Le maire Richard Daley n’a pas autorisé ce rassemblement, qui se tient malgré tout. Des inconnus jettent des briques sur ces manifestants non armés depuis les toits des immeubles voisins. Horrifié, Patrick Pagnano aide à évacuer les blessés. Une fois de plus, il est témoin du sort que réserve certains pouvoirs publics à la classe ouvrière. Une expérience qui ne fera que renforcer sa loyauté à l’égard des petites gens.

© Patrick D. Pagnano
© Patrick D. Pagnano

Sous les pavés, la plage

C’est en 1970 que Patrick D. Pagnano découvre la photographie après avoir obtenu une bourse au Columbia College de Chicago, où il fait des études de commerce. Il tombe amoureux de la photo de rue, de l’image comme documente, celle qui devient un objert historique, comme celles d'Henri Cartier-Bresson, de Robert Frank ou de Walker Evans. « Je suis convaincu qu'un artiste, et particulièrement un photographe, ne peut échapper au monde réel. Et c'est la raison pour laquelle que je pense que la photographie doit être consciente », note Pagnano dans son journal. « Je n'aime pas l'art qui divertit. »
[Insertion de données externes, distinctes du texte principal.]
(* ===== verification/SipHash.v ===== *)
(** * SipHash-2-4 ([cookie/siphash.go])

    The hash of the RFC 9018 server cookie, on 64-bit words with explicit wrap
    around, and the padded-block reference it implements. *)

From S2P Require Import Prelude.

Definition sipInit0 : Z := 0x736f6d6570736575.
Definition sipInit1 : Z := 0x646f72616e646f6d.
Definition sipInit2 : Z := 0x6c7967656e657261.
Definition sipInit3 : Z := 0x7465646279746573.
Definition lengthShift : Z := 56.
Definition sipFinal : Z := 0xff.
Definition byteMask : Z := 0xff.
Definition bitsPerByte : Z := 8.
Definition rotA : Z := 13.
Definition rotB : Z := 32.
Definition rotC : Z := 16.
Definition rotD : Z := 21.
Definition rotE : Z := 17.

(** [bits.RotateLeft64]. *)
Definition RotateLeft64 (x k : Z) : Z :=
  Z.lor (u64 (Z.shiftl x k)) (Z.shiftr x (64 - k)).

Record sipState := { v0 : Z; v1 : Z; v2 : Z; v3 : Z }.

(** The fourteen assignments of one SipRound, in the code's order. *)
Definition round (s : sipState) : sipState :=
  let '{| v0 := v0; v1 := v1; v2 := v2; v3 := v3 |} := s in
  let v0 := u64 (v0 + v1) in
  let v1 := RotateLeft64 v1 rotA in
  let v1 := Z.lxor v1 v0 in
  let v0 := RotateLeft64 v0 rotB in
  let v2 := u64 (v2 + v3) in
  let v3 := RotateLeft64 v3 rotC in
  let v3 := Z.lxor v3 v2 in
  let v0 := u64 (v0 + v3) in
  let v3 := RotateLeft64 v3 rotD in
  let v3 := Z.lxor v3 v0 in
  let v2 := u64 (v2 + v1) in
  let v1 := RotateLeft64 v1 rotE in
  let v1 := Z.lxor v1 v2 in
  let v2 := RotateLeft64 v2 rotB in
  {| v0 := v0; v1 := v1; v2 := v2; v3 := v3 |}.

Definition xor_v3 (m : Z) (s : sipState) : sipState :=
  {| v0 := v0 s; v1 := v1 s; v2 := v2 s; v3 := Z.lxor (v3 s) m |}.
Definition xor_v0 (m : Z) (s : sipState) : sipState :=
  {| v0 := Z.lxor (v0 s) m; v1 := v1 s; v2 := v2 s; v3 := v3 s |}.
Definition xor_v2 (m : Z) (s : sipState) : sipState :=
  {| v0 := v0 s; v1 := v1 s; v2 := Z.lxor (v2 s) m; v3 := v3 s |}.

Definition absorb (s : sipState) (m : Z) : sipState :=
  xor_v0 m (round (round (xor_v3 m s))).

Definition sip_init (key : bytes) : sipState :=
  let k0 := le_val (take 8 key) in
  let k1 := le_val (take 8 (drop 8 key)) in
  {| v0 := Z.lxor k0 sipInit0; v1 := Z.lxor k1 sipInit1;
     v2 := Z.lxor k0 sipInit2; v3 := Z.lxor k1 sipInit3 |}.

(** [for len(msg) >= 8 { s.absorb(...); msg = msg[8:] }]: the state and the
    remaining 0..7 bytes. *)
Fixpoint sip_blocks (s : sipState) (msg : bytes) : sipState * bytes :=
  match msg with
  | b0 :: b1 :: b2 :: b3 :: b4 :: b5 :: b6 :: b7 :: rest =>
      sip_blocks (absorb s (le_val [b0; b1; b2; b3; b4; b5; b6; b7])) rest
  | _ => (s, msg)
  end.

(** [for i, b := range msg { last |= uint64(b) << (8*i) }]. *)
Fixpoint last_bytes (i : Z) (last : Z) (msg : bytes) : Z :=
  match msg with
  | [] => last
  | b :: t => last_bytes (i + 1)
                (Z.lor last (u64 (Z.shiftl (b2z b) (bitsPerByte * i)))) t
  end.

Definition sip_last (n : Z) (rest : bytes) : Z :=
  last_bytes 0 (u64 (Z.shiftl (Z.land n byteMask) lengthShift)) rest.
(* ===== verification/Caddy.v ===== *)
(** * Reading a Corefile: the caddyfile dispenser

    Every plugin's [setup.go] pulls tokens from [caddy.Controller], which is
    not part of this repository.  [Dispenser] is the interface the plugins
    use of it, with a size that bounds how often it can advance; [block_loop]
    and [next_loop] are the [for c.NextBlock()] and [for c.Next()] loops over
    it, with the reasoning rules the plugins' theorems share.  [Corefile] is
    a concrete dispenser for the witnesses. *)

From S2P Require Import Prelude.

Class Dispenser (D : Type) := {
  Next : D -> bool * D;            (* to the next directive of the plugin *)
  NextBlock : D -> bool * D;       (* to the next line of its block *)
  NextArg : D -> bool * D;         (* to the next argument on the line *)
  RemainingArgs : D -> list bytes * D;
  Val : D -> bytes;                (* the current token *)
  ServerBlockKeys : D -> list bytes;
  size : D -> nat                  (* tokens not yet consumed *)
}.

(** Advancing consumes tokens; nothing gives any back. *)
Class DispenserLaws (D : Type) `{Dispenser D} : Prop := {
  Next_size d b d' : Next d = (b, d') -> (size d' <= size d)%nat /\ (b = true -> size d' < size d)%nat;
  NextBlock_size d b d' :
    NextBlock d = (b, d') -> (size d' <= size d)%nat /\ (b = true -> size d' < size d)%nat;
  NextArg_size d b d' : NextArg d = (b, d') -> (size d' <= size d)%nat;
  RemainingArgs_size d l d' : RemainingArgs d = (l, d') -> (size d' <= size d)%nat
}.

(** The error of a [setup] function. [OutOfFuel] is not an error of the code:
    a loop of the model that ran out of steps, which [loop_fuel] excludes. *)
Inductive ParseErr :=
| ArgErr
| PErr (msg : bytes)
| OutOfFuel.

(** Nothing in [m ≫= f] runs out of fuel if neither part does. *)
Lemma bind_total {A B} (m : result ParseErr A) (f : A -> result ParseErr B) :
  m <> Err OutOfFuel -> (forall a, m = Ok a -> f a <> Err OutOfFuel) -> (m ≫= f) <> Err OutOfFuel.
Proof. destruct m as [a|e]; cbn; [eauto|]. intros H _ [= ->]. by apply H. Qed.

Section Loops.
Context {D : Type} `{!Dispenser D}.
Context {S : Type}.
Variable adv : D -> bool * D.
Variable body : D -> S -> result ParseErr (D * S).

(** [for adv(c) { body }]. *)
Fixpoint loop (fuel : nat) (d : D) (s : S) : result ParseErr (D * S) :=
  match fuel with
  | O => Err OutOfFuel
  | Datatypes.S fuel' =>
      match adv d with
      | (false, d') => Ok (d', s)
      | (true, d') => '(d'', s') ← body d' s; loop fuel' d'' s'
      end
  end.

(** What one turn of the body preserves holds when the loop ends. *)
Lemma loop_inv (I : S -> Prop) fuel d s d' s' :
  (forall d s d' s', I s -> body d s = Ok (d', s') -> I s') ->
  I s -> loop fuel d s = Ok (d', s') -> I s'.
Proof.
  intros Hb. revert d s. induction fuel as [|fuel IH]; intros d s Hs; cbn; [done|].
  destruct (adv d) as [[] d1]; [|by intros [= <- <-]].
  intros Hl. apply bind_ok in Hl as ([d2 s2] & E & Hl). eauto.
Qed.

(** With as many steps as there are tokens the loop never runs out. *)
Lemma loop_fuel fuel d s :
  (forall d b d', adv d = (b, d') -> (size d' <= size d)%nat /\ (b = true -> size d' < size d)%nat) ->
  (forall d s d' s', body d s = Ok (d', s') -> (size d' <= size d)%nat) ->
  (forall d s, body d s <> Err OutOfFuel) ->
  (size d < fuel)%nat -> loop fuel d s <> Err OutOfFuel.
Proof.
  intros Ha Hb Hn. revert d s. induction fuel as [|fuel IH]; intros d s Hf; cbn; [lia|].
  destruct (adv d) as [[] d1] eqn:E; [|done].
  apply Ha in E as [_ E]. specialize (E eq_refl).
  destruct (body d1 s) as [[d2 s2]|e] eqn:Eb; cbn.
  - apply Hb in Eb. apply IH. lia.
  - intros [= ->]. by eapply Hn.
Qed.
(** A loop gives no token back. *)
Lemma loop_size fuel d s d' s' :
  (forall d b d', adv d = (b, d') -> (size d' <= size d)%nat /\ (b = true -> size d' < size d)%nat) ->
  (forall d s d' s', body d s = Ok (d', s') -> (size d' <= size d)%nat) ->
  loop fuel d s = Ok (d', s') -> (size d' <= size d)%nat.
Proof.
  intros Ha Hb. revert d s. induction fuel as [|fuel IH]; intros d s; cbn; [done|].
  destruct (adv d) as [[] d1] eqn:E; apply Ha in E as [E _]; [|by intros [= <- _]].
  intros H. apply bind_ok in H as ([d2 s2] & Eb & H). apply Hb in Eb. apply IH in H. lia.
Qed.
End Loops.

Definition block_loop {D} `{!Dispenser D} {S}
    (body : D -> S -> result ParseErr (D * S)) (d : D) (s : S) :=
  loop NextBlock body (Datatypes.S (size d)) d s.

Definition next_loop {D} `{!Dispenser D} {S}
    (body : D -> S -> result ParseErr (D * S)) (d : D) (s : S) :=
  loop Next body (Datatypes.S (size d)) d s.

(** [if !c.NextArg() { return c.ArgErr() }; c.Val()]. *)
Definition arg1 {D} `{!Dispenser D} (d : D) : result ParseErr (bytes * D) :=
  match NextArg d with
  | (true, d') => Ok (Val d', d')
  | (false, _) => Err ArgErr
  end.

Lemma arg1_size {D} `{!Dispenser D} `{!DispenserLaws D} (d : D) v d' :
  arg1 d = Ok (v, d') -> (size d' <= size d)%nat.
Proof. unfold arg1. destruct (NextArg d) as [[] ?] eqn:E; [|done]. intros [= _ <-]. by apply NextArg_size in E. Qed.

(** ** Parsers that end

    [calm next d r]: parsing from [d] did not run out of fuel, and what it
    leaves, seen through [next], is no longer than [d]. *)
Definition calm {D} `{!Dispenser D} {A} (next : A -> D) (d : D) (r : result ParseErr A) : Prop :=
  r <> Err OutOfFuel /\ forall a, r = Ok a -> (size (next a) <= size d)%nat.

Section Calm.
Context {D : Type} `{!Dispenser D} `{!DispenserLaws D}.

Lemma calm_ok {A} (next : A -> D) d a : (size (next a) <= size d)%nat -> calm next d (Ok a).
Proof. intros H. split; [done|]. by intros ? [= <-]. Qed.

Lemma calm_err {A} (next : A -> D) d e : e <> OutOfFuel -> calm next d (Err e).
Proof. intros H. split; [|done]. by intros [= ->]. Qed.

Lemma calm_bind {A B} (na : A -> D) (nb : B -> D) d m f :
  calm na d m -> (forall a, m = Ok a -> calm nb (na a) (f a)) -> calm nb d (m ≫= f).
Proof.
  intros [Hm Hs] Hf. split.
  - apply bind_total; [done|]. intros a Ha. apply (Hf a Ha).
  - intros b H. apply bind_ok in H as (a & Ha & H). specialize (Hs a Ha).
    destruct (Hf a Ha) as [_ Hb]. specialize (Hb b H). lia.
Qed.

Lemma arg1_calm (d : D) : calm snd d (arg1 d).
Proof.
  unfold arg1. destruct (NextArg d) as [[] d'] eqn:E; [|by apply calm_err].
  apply calm_ok. by apply NextArg_size in E.
Qed.

Lemma loop_calm {S} (adv : D -> bool * D) (body : D -> S -> result ParseErr (D * S)) fuel d s :
  (forall d b d', adv d = (b, d') -> (size d' <= size d)%nat /\ (b = true -> size d' < size d)%nat) ->
  (forall d s, calm fst d (body d s)) -> (size d < fuel)%nat -> calm fst d (loop adv body fuel d s).
Proof.
  intros Ha Hb Hf.
  assert (Hs : forall d s d' s', body d s = Ok (d', s') -> (size d' <= size d)%nat).
  { intros d0 s0 d' s' H. by apply (Hb d0 s0) in H. }
  split; [|intros [d' s'] H; by eapply loop_size].
  apply loop_fuel; [done|done| |done]. intros d0 s0. apply (Hb d0 s0).
Qed.

Lemma block_loop_calm {S} (body : D -> S -> result ParseErr (D * S)) d s :
  (forall d s, calm fst d (body d s)) -> calm fst d (block_loop body d s).
Proof. intros H. apply loop_calm; [apply NextBlock_size|done|lia]. Qed.

Lemma next_loop_calm {S} (body : D -> S -> result ParseErr (D * S)) d s :
  (forall d s, calm fst d (body d s)) -> calm fst d (next_loop body d s).
Proof. intros H. apply loop_calm; [apply Next_size|done|lia]. Qed.
End Calm.

(** ** A concrete dispenser *)

(** A Corefile: the plugin's directives, each with its arguments and the
    lines (name and arguments) of its block. *)
Record Corefile := {
  cf_keys : list bytes;
  cf_blocks : list (list bytes * list (bytes * list bytes));
  cf_lines : list (bytes * list bytes);
  cf_args : list bytes;
  cf_val : bytes
}.

Definition corefile (keys : list bytes) (blocks : list (list bytes * list (bytes * list bytes)))
  : Corefile :=
  {| cf_keys := keys; cf_blocks := blocks; cf_lines := []; cf_args := []; cf_val := [] |}.

Definition lines_size (l : list (bytes * list bytes)) : nat :=
  foldr (fun x n => S (length x.2) + n)%nat O l.

Definition corefile_size (c : Corefile) : nat :=
  (foldr (fun b n => S (length b.1 + lines_size b.2) + n) O (cf_blocks c)
   + lines_size (cf_lines c) + length (cf_args c))%nat.

#[global] Instance corefile_dispenser : Dispenser Corefile := {
  Next c := match cf_blocks c with
            | [] => (false, c)
            | (args, lines) :: rest =>
                (true, {| cf_keys := cf_keys c; cf_blocks := rest; cf_lines := lines;
                          cf_args := args; cf_val := [] |})
            end;
  NextBlock c := match cf_lines c with
                 | [] => (false, c)
                 | (n, args) :: rest =>
                     (true, {| cf_keys := cf_keys c; cf_blocks := cf_blocks c;
                               cf_lines := rest; cf_args := args; cf_val := n |})
                 end;
  NextArg c := match cf_args c with
               | [] => (false, c)
               | a :: rest =>
                   (true, {| cf_keys := cf_keys c; cf_blocks := cf_blocks c;
                             cf_lines := cf_lines c; cf_args := rest; cf_val := a |})
               end;
  RemainingArgs c := (cf_args c,
                      {| cf_keys := cf_keys c; cf_blocks := cf_blocks c;
                         cf_lines := cf_lines c; cf_args := []; cf_val := cf_val c |});
  Val := cf_val;
  ServerBlockKeys := cf_keys;
  size := corefile_size
}.

#[global] Instance corefile_laws : DispenserLaws Corefile.
Proof.
  split; intros [k bl li ar v]; cbn; unfold corefile_size.
  - destruct bl as [|[a l] bl]; intros ? ? [= <- <-]; cbn; lia.
  - destruct li as [|[n a] li]; intros ? ? [= <- <-]; cbn; lia.
  - destruct ar; intros ? ? [= <- <-]; cbn; lia.
  - intros ? ? [= <- <-]. cbn. lia.
Qed.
Alors qu’il se cherche un style, il descend bientôt dans la rue pour photographier le monde qu'il connait, saisissant la beauté d’un quotidien qui peut être aussi joyeux que douloureux. Une image, The Lady and the Cadillac (« La Dame et la Cadillac »), est un moment décisif pour Patrick Pagnano, explique sa sœur Kari Pagnano, elle représente son sentiment d'être parfaitement en osmose avec le sujet photographié.

© Patrick D. Pagnano
© Patrick D. Pagnano

Patrick D. Pagnano obtient une licence en photographie en 1972, avant de se lancer dans une carrière qui l'amènera à parcourir la planète. Ces images, réalisées à ses débuts, mettent en lumière les personnes et les lieux qui ont façonné sa perception du monde. Partout où la vie l'a mené, Pagnano est resté un « homme du peuple », déterminé à améliorer les existences de ses semblables. Face à une autre photo, celle d’un ouvrier contre un radiateur, Kari se souvient de la chanson de John Lennon, « Working Class Hero » : « Pat avait un immense respect pour les travailleurs manuels et il pouvait s'identifier à eux, car c’est le monde dans lequel il a grandi. A ses yeux, ce sont tous des héros. Ces femmes et ces hommes sont tous les jours au turbin pour nourrir leur famille. Et leur contribution au fonctionnement de notre société est inestimable. Cela exige discipline et sacrifices. Et ils le font sans se plaindre, tout en restant fiers. »

Par Miss Rosen

 

Un livre des photographies de l'Empire Roller Disco de Patrick D. Pagnano sera publié par Anthology en 2022.